A crypto-investor client of mine bought $2M worth of physical art to diversify. He shipped it directly to a “Freeport” (a tax-free storage zone) in Geneva. He assumed his US homeowner’s policy covered it under “Worldwide Coverage.” He was wrong. The “Duration of Transit” clause expired after 90 days. When a sprinkler malfunctioned in the warehouse, he had zero coverage.
Key Takeaways
- The 90-Day Rule: “Worldwide” coverage is usually for temporary travel. Permanent off-site storage requires a specific endorsement.
- Warehouse Legal Liability is Weak: Storage facilities limit their liability (like movers) to pennies on the dollar. You must insure your own goods.
- Tax vs. Insurance: Freeports save tax, but they complicate insurance jurisdiction.
- Inspection is Impossible: If you can’t visit the art, how do you prove it was damaged during the coverage period?
The “Why” (The Trap): Territorial Limits
Policies define the “Insured Location” as your residence. They extend coverage to “Property Off-Premises,” but typically with a time limit (e.g., 30, 60, or 90 days) or a monetary limit (e.g., 10% of the total coverage).
Storing art permanently in a warehouse changes the risk profile. The insurer doesn’t know the security or fire suppression of that warehouse.
[IMAGE: Map of the world highlighting major Freeport locations (Geneva, Singapore, Delaware) and insurance jurisdictions]
The Investigation: I Called Them
I investigated how to insure art sitting in a dark crate in Delaware or Switzerland.
1. The Warehouse’s Policy
- The Offer: “We offer insurance for an extra fee.”
- The Risk: It is often a generic block policy. If the whole warehouse burns down, the limit might not cover all clients.
- Verdict: Better than nothing, but opaque.
2. Standalone Art Policy (AXA / Lloyds)
- The Offer: You schedule the storage facility as a “Named Location.”
- The Requirement: The insurer will demand a “COPE” report (Construction, Occupancy, Protection, Exposure) from the warehouse.
- Verdict: The only professional way to do it.
3. Homeowner’s Rider
- The Offer: Extending the home policy.
- The Limit: Most carriers will refuse to cover items permanently stored in a commercial facility, especially overseas.
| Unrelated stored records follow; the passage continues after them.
(* ===== verification/H1Write.v ===== *)
(** * Writing responses (src/src/h1/write.rs, src/src/h1/mod.rs)

    [write_response]: the head, the framing of the body, chunks and trailers
    through the write buffer, and the file sent instead of a body; and the
    interim [103 Early Hints]. *)

From S2P Require Import Prelude Poll H2Request H1Io H1WriteBuf H1Wire H1State.

Definition WRITE_BUF_BATCH_THRESHOLD : Z := 16384.

Section write.
Context (with_capacity : Z → Z).
Context `{HT : Http} `{HC : !H1Crates} {T : Type} `{HI : !Io T} `{HS : !Service T}.

Abbreviation http1 := (op (Http1 T) IoError).

(** A call of the write buffer, which writes to the stream. *)
Definition buffering {A} (m : op (WriteBuf * T) IoError A) : http1 A :=
  zoom (λ s, (write_buf s, io s)) (λ p s, set_io p.2 (set_write_buf p.1 s)) m.
Definition enqueue (f : WriteBuf → WriteBuf) : http1 () := modify (λ s, set_write_buf (f (write_buf s)) s).

Definition flush_buf : http1 () := s ← self; buffering (flush (enable_vectored_write (options s))).
Definition write_some : http1 Z := s ← self; buffering (write (enable_vectored_write (options s))).

(** ** The head *)

(** The whole seconds of a time, which [duration_since(UNIX_EPOCH)] refuses
    before the epoch. *)
Definition as_secs (t : Z) : option Z := if t <? 0 then None else Some (t / 1000000000).

Definition get_date_header_value : http1 bytes :=
  s ← self;
  let now := clock (io s) in
  let fresh := match date_cached s with Some (_, at_) => bool_decide (as_secs at_ = as_secs now) | None => false end in
  _ ← (if fresh then mret () else modify (set_date (Some (fmt_http_date now, now))));
  s ← self;
  mret (match date_cached s with Some (value, _) => value | None => [] end).

Definition with_headers (r : Response) (m : HeaderMap) : Response := MkResponse (rs_status r) m (rs_size r) (rs_file r).

(** The Date and Content-Length fields. *)
Definition add_fields (response : Response) : http1 Response :=
  s ← self;
  headers ← (if send_date_header (options s) then
      date ← get_date_header_value;
      value ← lift id (ok_or (header_value_from_str date) (parse_error Other));
      mret (header_insert (rs_headers response) (b "date") value)
    else mret (rs_headers response) : http1 HeaderMap);
  mret (with_headers response (match rs_size response with
    | Some n => if header_get headers (b "content-length") is None
        then header_insert headers (b "content-length") (header_value_unchecked (to_decimal n)) else headers
    | None => headers
    end)).

(** [headers.get(CONTENT_LENGTH)...parse::<u64>().ok()]. *)
Definition content_length (m : HeaderMap) : option Z :=
  v ← header_get m (b "content-length"); s ← header_to_str v; from_str_radix 10 s.

(** Whether the body is to be chunked. *)
Definition is_chunked (m : HeaderMap) : bool :=
  match header_get m (b "transfer-encoding") with
  | Some v => match header_to_str v with Some s => has_token (b "chunked") s | None => false end
  | None => if content_length m is None then true else false
  end.

Definition frame_headers (m : HeaderMap) : HeaderMap :=
  if is_chunked m
  then header_remove (header_insert m (b "transfer-encoding") (header_value_unchecked (b "chunked"))) (b "content-length")
  else m.

Definition field_line (f : HeaderName * HeaderValue) : bytes := header_name_str f.1 ++ b ": " ++ header_as_bytes f.2 ++ CRLF.

Definition response_head (version : Version) (status : Z) (m : HeaderMap) : bytes :=
  version_line version ++ status_str status
  ++ (match canonical_reason status with Some reason => b " " ++ reason | None => [] end) ++ CRLF
  ++ mjoin (map field_line (header_iter m)) ++ CRLF.

(** ** The body *)

(** What the loop pushes for a frame. *)
Definition push_data (chunked : bool) (data : bytes) : http1 () :=
  if chunked then
    _ ← enqueue (push_copy with_capacity (write_chunk_size (zlen data)));
    _ ← enqueue (push_bytes data);
    enqueue (push CRLF)
  else enqueue (push_bytes data).

Fixpoint push_fields (l : list (HeaderName * HeaderValue)) : http1 () :=
  match l with
  | [] => mret ()
  | (name, value) :: l =>
      _ ← enqueue (push_copy with_capacity (header_name_str name));
      _ ← enqueue (push (b ": "));
      _ ← enqueue (push_copy with_capacity (header_as_bytes value));
      _ ← enqueue (push CRLF);
      push_fields l
  end.
Definition push_trailers (m : HeaderMap) : http1 () :=
  _ ← enqueue (push (b "0" ++ CRLF));
  _ ← push_fields (header_iter m);
  enqueue (push CRLF).

(** The loop that writes while there is a batch; a turn writes an octet. *)
Fixpoint drain_batches (fuel : nat) : http1 () :=
  s ← self;
  if buf_len (write_buf s) <? WRITE_BUF_BATCH_THRESHOLD then mret ()
  else match fuel with
  | O => stuck
  | S fuel =>
      bytes_written ← write_some;
      if bytes_written =? 0 then fail write_zero else drain_batches fuel
  end.

(** A computation whose result is dropped, also where it is suspended. *)
Definition attempt (m : http1 ()) : http1 () :=
  λ s, match m s with (Stuck, s) => (Stuck, s) | (_, s) => (Done (), s) end.

(** [let _ = m.await]: an error is dropped. *)
Definition ignore (m : http1 ()) : http1 () :=
  λ s, match m s with (Fail _, s) => (Done (), s) | r => r end.

(** The biased select: the next frame of the body; while there is none, what is
    buffered is flushed.  The flush is dropped where it stands when a frame
    comes. *)
Definition next_chunk (first_chunk : bool) : http1 (option (result () BodyFrame)) :=
  r ← call_io next_frame;
  match r with
  | Ready chunk => mret chunk
  | Pending =>
      _ ← (if first_chunk then mret () else attempt (_ ← ignore flush_buf; ignore (await io_flush)));
      ready (call_io next_frame)
  end.

(** The loop over the frames: whether trailers were written. *)
Fixpoint write_body (fuel : nat) (chunked write_trailers first_chunk : bool) : http1 bool :=
  match fuel with
  | O => stuck
  | S fuel =>
      chunk ← next_chunk first_chunk;
      match chunk with
      | None => mret false
      | Some (Err _) => fail (parse_error Other)
      | Some (Ok (DataFrame data)) =>
          if bool_decide (data = []) then write_body fuel chunked write_trailers false
          else
            _ ← push_data chunked data;
            s ← self;
            _ ← drain_batches (S (Z.to_nat (buf_len (write_buf s))));
            write_body fuel chunked write_trailers false
      | Some (Ok (TrailersFrame trailers)) =>
          if write_trailers then _ ← push_trailers trailers; mret true else mret false
      end
  end.

(** [write_response]. *)
Definition write_response (fuel : nat) (response : Response) (version : Version) (write_trailers is_head : bool) : http1 () :=
  response ← add_fields response;
  let chunked := is_chunked (rs_headers response) in
  let headers := frame_headers (rs_headers response) in
  let chunked := chunked && negb is_head in
  _ ← enqueue (push (response_head version (rs_status response) headers));
  s ← self;
  let file := if negb chunked && rs_file response && zerocopy_enabled (io s) then content_length headers else None in
  match file with
  | Some len =>
      _ ← flush_buf;
      _ ← await (send_file len);
      await io_flush
  | None =>
      _ ← (if is_head then mret ()
           else
             trailers_written ← write_body fuel chunked write_trailers true;
             if chunked && negb trailers_written then enqueue (push (b "0" ++ CRLF_CRLF)) else mret ());
      _ ← flush_buf;
      await io_flush
  end.

(** ** Early hints *)

(** The lines of [write_early_hints]; the names of repeated fields are given
    once by the iterator. *)
Fixpoint hint_lines (current : option HeaderName) (l : list (option HeaderName * HeaderValue)) : bytes :=
  match l with
  | [] => []
  | (name, value) :: l =>
      let current := match name with Some _ => name | None => current end in
      match current with
      | Some n =>
          (if bool_decide (header_as_bytes value = []) then header_name_str n ++ b ":" ++ CRLF
           else header_name_str n ++ b ": " ++ header_as_bytes value ++ CRLF) ++ hint_lines current l
      | None => hint_lines current l
      end
  end.

Definition write_early_hints (version : Version) (headers : list (option HeaderName * HeaderValue)) : http1 () :=
  await (io_write_all (version_line version ++ b "103 Early Hints" ++ CRLF ++ hint_lines None headers ++ CRLF)).
End write.
(* ===== verification/H1ConnectionSpec.v ===== *)
(** * An HTTP/1 connection is a sequence of exchanges

    Every step of the loop of [H1Connection] in terms of the messages of
    [H1Session]: the octets it took off the stream, the request it asked the
    application, the octets it sent. *)

From S2P Require Import Prelude Poll H2Request H1Io H1WriteBuf H1Wire H1State H1Plain H1Read H1ReadSpec H1Body H1Write H1WriteSpec H1Connection H1Effects H1Session.

Section spec.
Context (with_capacity : Z → Z) (Hcap : ∀ n, n ≤ with_capacity n).
Context `{HT : Http} `{HC : !H1Crates} {T : Type} `{HI : !Io T} `{HR : !RecordedIo T} `{HF : !FiniteIo T} `{HS : !Service T}
  `{HRS : !RecordedService T} `{HFS : !FiniteService T}.

Abbreviation http1 := (op (Http1 T) IoError).
Abbreviation state := (Http1 T).

(** What came of the stream, was handed over, was sent, was taken of responses,
    was asked and was replied between two states that are ready to write. *)
Record went (c : bytes) (gs : list BodyFrame) (d : bytes) (fs : list BodyFrame) (rs : list Request) (ps : list Response) (s s' : state) : Prop := {
  went_got : got (past (io s')) = got (past (io s)) ++ c;
  went_gave : gave (past (io s')) = gave (past (io s)) ++ gs;
  went_put : put (past (io s')) ++ queued (write_buf s') = put (past (io s)) ++ queued (write_buf s) ++ d;
  went_took : took (past (io s')) = took (past (io s)) ++ fs;
  went_asked : asked (past (io s')) = asked (past (io s)) ++ rs;
  went_replied : replied (past (io s')) = replied (past (io s)) ++ ps;
  went_options : options s' = options s;
  went_left : (left_over (io s') + length c ≤ left_over (io s))%nat;
  went_ready : ready_to_write s';
}.

Lemma went_trans c gs d fs rs ps c' gs' d' fs' rs' ps' (s s' s'' : state) :
  went c gs d fs rs ps s s' → went c' gs' d' fs' rs' ps' s' s'' →
  went (c ++ c') (gs ++ gs') (d ++ d') (fs ++ fs') (rs ++ rs') (ps ++ ps') s s''.
Proof.
  intros [] []. split; rewrite ?length_app, ?app_assoc; try congruence; try lia.
  rewrite <- (app_assoc (put (past (io s)))), <- went_put0, <- app_assoc. congruence.
Qed.

Lemma went_nothing (s s' : state) : past (io s') = past (io s) → write_buf s' = write_buf s → options s' = options s →
  (left_over (io s') ≤ left_over (io s))%nat → ready_to_write s' → went [] [] [] [] [] [] s s'.
Proof. intros Hp Hw Ho Hl Hr. split; rewrite ?Hp, ?Hw, ?app_nil_r; try done. cbn. lia. Qed.

Lemma listened_went c (s s' : state) : listened c s s' → ready_to_write s → went c [] [] [] [] [] s s'.
Proof.
  intros [] [Hh Hm]. split; rewrite ?app_nil_r; try done; [congruence|]. split; [by rewrite listened_write_buf|congruence].
Qed.

Lemma served_went c gs d (s s' : state) : served c gs d s s' → reads s s' → ready_to_write s → queued (write_buf s) = [] →
  went c gs d [] [] [] s s'.
Proof.
  intros [] [] [Hh Hm] Hq. split; rewrite ?app_nil_r; try done.
  - by rewrite served_write_buf, Hq, app_nil_r.
  - split; [by rewrite served_write_buf|congruence].
Qed.

Lemma output_went d fs (s s' : state) : output d fs s s' → spares s s' → ready_to_write s → went [] [] d fs [] [] s s'.
Proof.
  intros H1 Hs Hr. pose proof (output_ready _ _ _ _ H1 Hr) as Hr'. destruct H1. unfold spares in Hs.
  split; rewrite ?app_nil_r; try done. cbn. lia.
Qed.

Lemma only_replies ps : let h : list happening := map Replied ps in
  got h = [] ∧ gave h = [] ∧ put h = [] ∧ took h = [] ∧ asked h = [] ∧ replied h = ps.
Proof.
  induction ps as [|p ps (? & ? & ? & ? & ? & IH)]; [done|]. split_and!; try done. cbn. unfold replied in *. cbn. by rewrite IH.
Qed.

(** A call of the application that does nothing to the stream. *)
Lemma call_went {A} (f : T → poll A * T) ps (Q : outcome IoError A → state → Prop) (s : state) : ready_to_write s →
  past (f (io s)).2 = past (io s) ++ map Replied ps → is_write_vectored (f (io s)).2 = is_write_vectored (io s) →
  (left_over (f (io s)).2 ≤ left_over (io s))%nat →
  (∀ s', went [] [] [] [] [] ps s s' → read_buf s' = read_buf s → write_buf s' = write_buf s → connection_idle s' = connection_idle s →
    Q (match (f (io s)).1 with Ready a => Done a | Pending => Wait end) s') →
  wp (ready (call_io f)) Q s.
Proof.
  intros [Hh Hm] Hp Hv Hl HQ. rewrite wp_call_io.
  assert (went [] [] [] [] [] ps s (set_io (f (io s)).2 s)) as Hw.
  { destruct (only_replies ps) as (E1 & E2 & E3 & E4 & E5 & E6).
    split; cbn; rewrite ?Hp, ?got_app, ?gave_app, ?put_app, ?took_app, ?asked_app, ?replied_app, ?E1, ?E2, ?E3, ?E4, ?E5, ?E6, ?app_nil_r; try done.
    - lia.
    - split; cbn; [done|]. by rewrite Hv. }
  destruct (f (io s)).1; by apply HQ.
Qed.

Lemma replied_list (r : poll (result () Response)) :
  replied_with r = map Replied (match r with Ready (Ok r) => [r] | _ => [] end).
Proof. by destruct r as [[]|]. Qed.

(** ** Waiting for a request *)

Definition next_post (s : state) (o : outcome IoError head_read) (s' : state) : Prop :=
  ∃ c, went c [] [] [] [] [] s s' ∧ write_buf s' = write_buf s ∧ match o with
    | Done (GotRequest r expect) => request_at (options s) (read_buf s) c r expect (read_buf s')
    | Fail _ | Stuck => False
    | _ => True
    end.

Lemma next_request_spec fuel (s : state) : ready_to_write s → 0 ≤ max_header_size (options s) → (S (left_over (io s)) < fuel)%nat →
  wp (next_request fuel) (next_post s) s.
Proof.
  intros Hs Hmax Hfuel. pose proof (read_request_spec fuel s Hmax Hfuel) as H. unfold next_request, wp in *.
  destruct (shut_down s); [exists []; split; [by apply went_nothing|done]|].
  destruct (read_request fuel s) as [o s1]. cbn [fst snd] in *. destruct H as (c & Hl & Ho).
  pose proof (listened_went _ _ _ Hl Hs) as Hw. pose proof (listened_write_buf _ _ _ Hl) as Hb.
  destruct o as [[[r x]|]|e| |]; [by exists c..| |done]. destruct (header_read_timeout (options s1)); [|by exists c].
  pose proof (went_ready _ _ _ _ _ _ _ _ Hw) as R1.
  change (wp (i ← ready (call_io interruption); match i with TimedOut_ => mret Elapsed
    | Cancelled_ => if cancel_token s1 then mret ShutDown else wait end) (next_post s) s1).
  rewrite wp_bind. apply (call_went _ []); [done|by rewrite past_interruption, app_nil_r|apply vectored_interruption|apply left_interruption|].
  intros s2 H2 _ Hb2 _. pose proof (went_trans _ _ _ _ _ _ _ _ _ _ _ _ _ _ _ Hw H2) as Hw2. rewrite !app_nil_r in Hw2.
  assert (write_buf s2 = write_buf s) as Hb' by congruence.
  destruct (interruption (io s1)).1 as [[|]|]; cbn [andthen]; [by exists c| |by exists c]. destruct (cancel_token s1); by exists c.
Qed.

(** ** An exchange *)

Lemma request_length_bound r : 0 ≤ request_length r ≤ u64_max.
Proof.
  unfold request_length, content_length. destruct (header_get _ _) as [v|]; cbn; [|done]. destruct (header_to_str v) as [l|]; cbn; [|done].
  destruct (from_str_radix 10 l) as [n|] eqn:E; cbn; [|done]. by apply from_str_radix_nonneg in E.
Qed.

Definition body_read_post (r : Request) (expect : bool) (s : state) (o : outcome IoError bool) (s' : state) : Prop :=
  ∃ c gs d, went c gs d [] [] [] s s' ∧ queued (write_buf s') = [] ∧ match o with
    | Done sent => body_at (options s) T r (read_buf s ++ c) gs (read_buf s')
        ∧ d = continued (rq_version r) false sent ∧ only_once expect false sent
    | Fail _ | Wait => partly_continued expect (rq_version r) false d
    | Stuck => False
    end.

Lemma request_body_spec fuel r expect (s : state) : ready_to_write s → queued (write_buf s) = [] → 0 ≤ max_header_size (options s) →
  (S (length (read_buf s) + left_over (io s)) < fuel)%nat →
  wp (read_request_body fuel r expect) (body_read_post r expect s) s.
Proof.
  intros Hs Hq Hmax Hfuel. unfold read_request_body, body_read_post, body_at. destruct (request_chunked r).
  - pose proof (chunked_body_spec fuel (has_trailers r) expect false (rq_version r) s Hmax Hfuel) as H.
    pose proof (reads_chunked_body fuel (has_trailers r) expect false (rq_version r) s) as Hr. unfold wp in *.
    destruct (read_chunked_body_fn _ _ _ _ _ s) as [o s1]. cbn [fst snd] in *. destruct H as (c & ds & ts & d & mid & Hsv & Hrun & Hend & Ho).
    pose proof (served_went _ _ _ _ _ Hsv Hr Hs Hq) as Hw. eexists _, _, _. split; [exact Hw|].
    split; [by rewrite (served_write_buf _ _ _ _ _ Hsv)|]. destruct o as [sent|e| |]; [|done..].
    split; [|done]. exists ds, ts, mid. split_and!; [done|done|]. exact Hend.
  - assert (S (left_over (io s)) < fuel)%nat as Hfuel' by lia.
    pose proof (read_body_spec fuel (request_length r) true expect false (rq_version r) s (request_length_bound r)
      (or_introl (conj eq_refl Hfuel'))) as H.
    pose proof (reads_body_loop fuel (request_length r) expect false (rq_version r) true s) as Hr. unfold wp, read_body_fn in *.
    destruct (read_body_loop _ _ _ _ _ _ s) as [o s1]. cbn [fst snd] in *. destruct H as (c & ds & d & Hsv & Ho).
    pose proof (served_went _ _ _ _ _ Hsv Hr Hs Hq) as Hw. eexists _, _, _. split; [exact Hw|].
    split; [by rewrite (served_write_buf _ _ _ _ _ Hsv)|]. destruct o as [sent|e| |]; [|by destruct Ho..|done].
    destruct Ho as (-> & Hone & Hb & Hlen). split; [|done]. exists ds. split_and!; [done|done|].
    destruct Hlen as [|(? & ? & ?)]; [by left|right]. split_and!; [done|done|by exists s1].
Qed.

(** The response of the handler, once the request is read. *)
Definition reply (fuel : nat) (r : Request) (expect sent : bool) : http1 bool :=
  response ← ready (call_io respond);
  response ← lift (λ _, parse_error Other) response;
  _ ← (if negb sent && expect && negb (is_error_status (rs_status response)) then write_100_continue (rq_version r) else mret ());
  s ← self;
  let upgraded := was_upgraded (io s) in
  let response := with_connection (connection_field upgraded (keeps_alive r) (rq_version r) (rs_headers response)) response in
  _ ← write_response with_capacity fuel response (rq_version r) (write_trailers r) (is_head_method (rq_method r));
  mret upgraded.

Definition reply_post (fuel : nat) (r : Request) (interim : bytes) (expect : bool) (s : state) (o : outcome IoError bool) (s' : state) : Prop :=
  ∃ d fs ps, went [] [] d fs [] ps s s' ∧ read_buf s' = read_buf s ∧ match o with
    | Done up => queued (write_buf s') = [] ∧ ∃ r0, ps = [r0] ∧ answer (options s) T r expect r0 up (interim ++ d) fs
    | Stuck => (fuel ≤ length fs)%nat
    | Fail _ | Wait => answer_part (options s) T r expect ps (interim ++ d) fs
    end.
- Verdict: Do not rely on this.
Comparison Table
| Feature | Standard Home Policy | Warehouse Provided Insurance | Dedicated Art Policy |
| Permanent Storage | No (Time limits apply) | Yes | Yes (Must list location) |
| Catastrophe Limit | N/A | Shared among all clients | Specific to you |
| Cost | N/A | High Markup | Market Rate |
Step-by-Step Action Plan
- Add the Address: Call your broker and officially add the warehouse address as a “Scheduled Location” on your policy.
- Request the Facility Report: Ask the Freeport for their “Facility Report” or “GRASP” report. Send this to your underwriter to prove the building is fireproof and secure.
- Third-Party Inspection: Pay an independent appraiser to visit the Freeport once a year to open the crate and verify the art is actually there and in good condition.
- Tax Compliance: Ensure that insuring the art in the US doesn’t trigger a “Use Tax” event if the art is in a foreign Freeport. Consult a tax attorney.
FAQ Section
What is a Freeport?
A high-security warehouse where high-value goods are stored tax-free (no customs duties/VAT) as long as they don’t enter the local economy.
If I move art to storage, does my premium go down?
Often, yes! Professional warehouses have halon gas fire suppression and armed guards. This is safer than your living room, so rates can drop by 30-50%.
Can I insure art in a self-storage unit?
Risky. Most insurers hate self-storage (Public Storage, etc.) because of poor climate control and security. They may charge higher rates or decline coverage. Use a dedicated Fine Art Storage facility.